Train Post-graduate students on biometrical and quantitative genetics to be applied in designing and analysing data from field trials, particularly variety testing by learning basic statistical models and methods for dissecting genotype-by-environment interaction considering advances made in the omics era.
At the end of this intensive 1-week course, the participant will:
- Refresh some basic ideas of Biometrical Methods for Plant Breeding Trial Data.
- Understand the conceptual framework of experimental design, multi-environment testing, use of association genetics and genomic prediction for plant breeding.
- Know how to design, analyze and handling genotype-by-environment interactions.
- Learn results that clearly show that biometrics works for plant breeding.
- Tell how to prepare phenotypic and genotypic data for analyzing plant breeding data with R.
- Run some R codes for analyzing plant breeding data involving different statistical models.

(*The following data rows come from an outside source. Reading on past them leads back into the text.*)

Lemma clone_ok vctx bl A F p T n j μ :
  can_fill μ vctx bl A F p T n j →
  wp (on_kernel (on_vmm (vmm_clone_context junk vctx)))
     (λ uctx μ', mc_phys μ' = mc_phys μ ∧ k_bitmap (mc_kernel μ') = k_bitmap (mc_kernel μ) ∧
        k_words (mc_kernel μ') = k_words (mc_kernel μ) ∧ sched_kept (mc_kernel μ) (mc_kernel μ') ∧
        k_last_pid (mc_kernel μ') = k_last_pid (mc_kernel μ) ∧
        ready_to_load mi t E elf epa file kept O o μ' vctx bl A uctx bl A F (10 + n) (20 + j)) μ.
Proof.
  intros [Hcpu Hrep Hroot _ Hroom Hpg Hp0 Hram Hfin Hu Hseg Hent Hret _ _]. apply wp_zoom, wp_zoom.
  rewrite <- (vmm_clone_context_reserving kept). eapply wp_mono.
  { exact (@vmm_clone_context_ok H (reserving kept) junk Hjunk vctx bl A O (25 + j) _ Hrep Hroom). }
  cbn beta. intros uctx v [Htwo Hrm]. apply (two_spaces_sym kept O) in Htwo. split_and!; [done..|]. split; try done.
  - eapply on_cpu_vmm; [exact Hcpu|exact Hroot|exact (two_spaces_left _ _ _ _ _ _ _ _ _ Htwo)|by left|apply Hcpu|apply Hcpu].
  - by destruct v.
  - intros q (_ & Hq & Hf & _). by apply Hram.
Qed.

Lemma fill_stack vctx bl A F p T n j q μ μ1 μ2 r :
  can_fill μ vctx bl A F p T n j → mc_phys μ1 = mc_phys μ → k_bitmap (mc_kernel μ1) = k_bitmap (mc_kernel μ) →
  k_words (mc_kernel μ1) = k_words (mc_kernel μ) → sched_kept (mc_kernel μ) (mc_kernel μ1) →
  k_last_pid (mc_kernel μ1) = k_last_pid (mc_kernel μ) →
  segment_loaded mi t E file kept O o μ1 vctx bl A bl A F (10 + n) (20 + j) q r μ2 →
  wp (uctx ← on_kernel (map_user_stack mi (Z.to_nat USER_STACK_PAGE_COUNT) 0 r.2);
      t ← load_tcb p; _ ← on_kernel (store_task p (set_vmm_context uctx t)); mret p)
     (λ x μ', x = p ∧ ∃ fs uctx', filled μ vctx bl A F p T n j q fs uctx' μ') μ2.
Proof.
  intros [_ _ Hroot (Hp & Ht & Hpc) _ _ _ _ _ _ _ _ _ Hstk Hap] P1 B1 W1 S1 L1 [Hlow [_ K2] Hsp Hb Hso Hm2 [S2 L2] [B2 Hpg2] [W2 WO2] Hrm2].
  destruct Hsp as (bl2 & bl3 & Hsp & [Ebl3 Hfree] & _ & Hkeep). subst bl3. fold (kernel_free bl) in *.
  apply two_spaces_sym in Hsp. rewrite P1 in Hso, Hm2. rewrite B1 in Hlow, B2.
  apply wp_bind, wp_zoom. eapply wp_mono.
  { apply (map_user_stack_ok mi kept _ 10 0 r.2 bl2 _ n j (mc_kernel μ2) Hsp); [lia|done|lia| |exact Hpg2|exact Hrm2].
    rewrite Z.mul_0_l, Z.add_0_r. apply Hkeep; [by vm_compute|done|]. destruct Hap; [by right|by left]. }
  cbn beta. intros uctx' k3 (fs & bl3 & Hlen & [Hnd Hfs] & Hused & Hsp3 & W3 & Hpg3 & Hrm3 & S3 & L3).
  apply (two_spaces_sym kept O) in Hsp3.
  pose proof (on_cpu_heap _ k3 _ _ _ _ K2 S3 W3 Hroot (two_spaces_left _ _ _ _ _ _ _ _ _ Hsp3)) as K3.
  apply wp_bind. eapply load_tcb_ok.
  { cbn [mc_kernel]. rewrite S3, S2, S1. exact Ht. }
  apply wp_bind. apply store_task_ok; [done|]. apply wp_ret. split; [done|]. exists fs, uctx'. cbn [mc_kernel mc_phys].
  assert (Hmark : ∀ f, taken (k_bitmap (mc_kernel μ2)) f = bool_decide (f = q) || taken (k_bitmap (mc_kernel μ)) f)
    by (intros f; rewrite B2; apply taken_mark).
  destruct Hlow as (_ & Hq & Hqf & _). split; cbn [mc_kernel mc_phys]; try done.
  - cbn. rewrite S3, S2, S1. done.
  - exists bl3. exact Hsp3.
  - apply on_cpu_store; [exact K3|]. by rewrite S3, S2, S1.
  - split; [done|]. split.
    + apply NoDup_cons. split; [|done]. intros Hin. destruct (Hfs q Hin) as (_ & Hf & _).
      rewrite Hmark, bool_decide_eq_true_2 in Hf by done. done.
    + intros f [->|Hin]%elem_of_cons.
      * split_and!; [lia|lia|done|]. apply Hused. rewrite Hmark. by rewrite bool_decide_eq_true_2.
      * destruct (Hfs f Hin) as (Hr & Hf & ?). rewrite Hmark in Hf. by apply orb_false_iff in Hf as [_ ?].
  - intros f Hf. apply Hused. by rewrite Hmark, Hf, orb_true_r.
  - intros a Ha. cbn. by rewrite W3, W2, W1.
  - intros Hw. cbn. rewrite W3. apply WO2. by rewrite W1.
  - cbn. by rewrite L3, L2.
Qed.

(** From the copy of the address space to the end. *)
Lemma fill_ok vctx bl A F p T n j μ :
  can_fill μ vctx bl A F p T n j →
  wp (vmm_ctx ← on_kernel (on_vmm (vmm_clone_context junk vctx));
      r ← elf_load mi fault_state kctx vctx vmm_ctx program_header elf;
      vmm_ctx ← on_kernel (map_user_stack mi (Z.to_nat USER_STACK_PAGE_COUNT) 0 r.2);
      t ← load_tcb p; _ ← on_kernel (store_task p (set_vmm_context vmm_ctx t)); mret p)
     (λ r μ', r = p ∧ ∃ q fs uctx, filled μ vctx bl A F p T n j q fs uctx μ') μ.
Proof.
  intros Hcf. destruct Hprog as [Hfb Hlen _ _ Hpn Hpo Htab Hty Hone]. apply wp_bind.
  eapply wp_mono; [by apply (clone_ok vctx bl A F p T n j)|]. cbn beta. intros uctx μ1 (P1 & B1 & W1 & S1 & L1 & Hrl).
  apply wp_bind. eapply wp_mono.
  { apply (elf_load_loads mi fault_state Hhh Hhr t E elf epa file Helf Hela Hepa Hlen kept O o Htab Hone Hfb program_header
      vctx bl A uctx bl A F (10 + n) (20 + j) μ1 Hrl Hpn Hpo Hty). }
  cbn beta. intros r μ2 [q Hl]. eapply wp_mono; [by apply (fill_stack vctx bl A F p T n j q μ μ1 μ2 r)|].
  cbn beta. intros x μ3 (-> & fs & uctx' & Hf). split; [done|]. by exists q, fs, uctx'.
Qed.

- Test if there are differences between breeding lines or populations, and cultivars.
1. Revisiting field plot techniques for variety testing design and analysis: principles of good design, blocking, spatial analysis
2. Brief overview of mixed models (BLUE, BLUP, REML, variance components)
3. Linear and other models for analyzing genotype-by-environment (G×E) interactions
4. Association genetics (GWAS) and genomic estimated breeding values (GEBV) for genetic enhancement
5. G×E in association mapping (GWAS) and genomic prediction (GEBV). Genomic prediction models for G×E (reaction norm models)
1. A brief introduction to R
2. Spatial analysis, use of incomplete block (a-lattice) and augmented design
3. Analysis of variance across sites and over years
4. Modeling multi-environment data under significant G×E
5. Including G×E in GWAS and GEBV
Formats and requirements for examination
Completion of all course assignments (pre-course readings, post-course practices-report), attendance and active participation in all theory lectures and computer practices, and oral exam to be taken with course leader.
Schedule during the intensive week:
8:30AM – 12:30AM Theory and Results from real data applications
1:30PM-5:30PM Practices with computer (each student brings theirs) – hands on for running R codes fitting a variety of stats models.